Sutter shifted uncomfortably. He is overweight, jowly, Elizabeth thought, detached at once from her statement about John Alexander. But she could see vestiges of a handsome face.
"There isn't any need to think about that until you are well."
"It is quite all right to speak of it now. I have accepted it." She could hear herself speaking, feel herself lying there, watching Sutter's face, but it seemed as though she were also somehow outside herself, watching and listening to both Elizabeth Purdy Todd and Sutter at the same time, through some sort of transparent enclosure that cut off contact with normal emotions.

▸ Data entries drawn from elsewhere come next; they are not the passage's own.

(** An episode that is new has nothing to rest on. *)
Lemma episode_ok_new L r i epoch ev : episode_ok L (r, epoch) (new_episode i epoch ev).
Proof. by constructor. Qed.

Lemma episode_ok_receipt L key e rc :
  episode_ok L key e → receipt_fits rc e = true → episode_ok L key (set_receipt rc e).
Proof.
  intros [He Hp Hc Hr Hw Hf] Hfit. unfold receipt_fits in Hfit.
  destruct (se_context e) as [c|] eqn:Ec; [|done]. bool_prop.
  repeat match goal with E : bool_decide _ = true |- _ => apply bool_decide_eq_true in E end.
  constructor; simpl; try done.
  - intros c' Hc'. rewrite Ec in Hc'. by apply Hc.
  - intros rc' [= <-]. by exists c.
  - intros w Hw'. destruct (Hw w Hw') as (rc' & ? & ? & ? & Hrc & _).
    destruct (se_receipt e); discriminate.
Qed.

Lemma episode_ok_wakeup L key e rc started t id :
  episode_ok L key e → se_receipt e = Some rc → se_admission_started e = None →
  EvRow "recovery_event" (PInt t) (wakeup_fields (se_identity e) key.2 rc) id ∈ L →
  t ≤ be_timestamp_ns started → episode_ok L key (set_wakeup started id e).
Proof.
  intros [He Hp Hc Hr Hw Hf] Hrc Hn Hrow Ht. constructor; simpl; try done.
  intros w [= <-]. unfold woken. simpl.
  destruct (Hf Hn) as [_ ->]. exists rc, started, t, id. split_and!; try done. constructor.
Qed.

"Yes," Sutter whispered. "The child—"
"Where is it? The body? Has he been buried?"
"It is in safe hands."
"I want to know!"
"There are other things for us to discuss if you feel well enough."
She glared at him, tears brimming, biting her lip.
"All right," he said.
Elizabeth relaxed for a moment, suddenly conscious of her rudeness. "I'm sorry. You have been so kind..."
"No one could have done less for one who has endured so much."
"I do so wish to know about the baby."
"The Indians who found you have... preserved him and kept him for you."
"Kept him for me?"
"Until you are able and well enough to be present at his funeral. Their beliefs are strong. They were afraid their gods would be enraged if they went ahead without you. It seemed to me that no matter which decision was made, you would not be pleased. So Miwokan's notion that you should be present seemed the better of two difficult choices."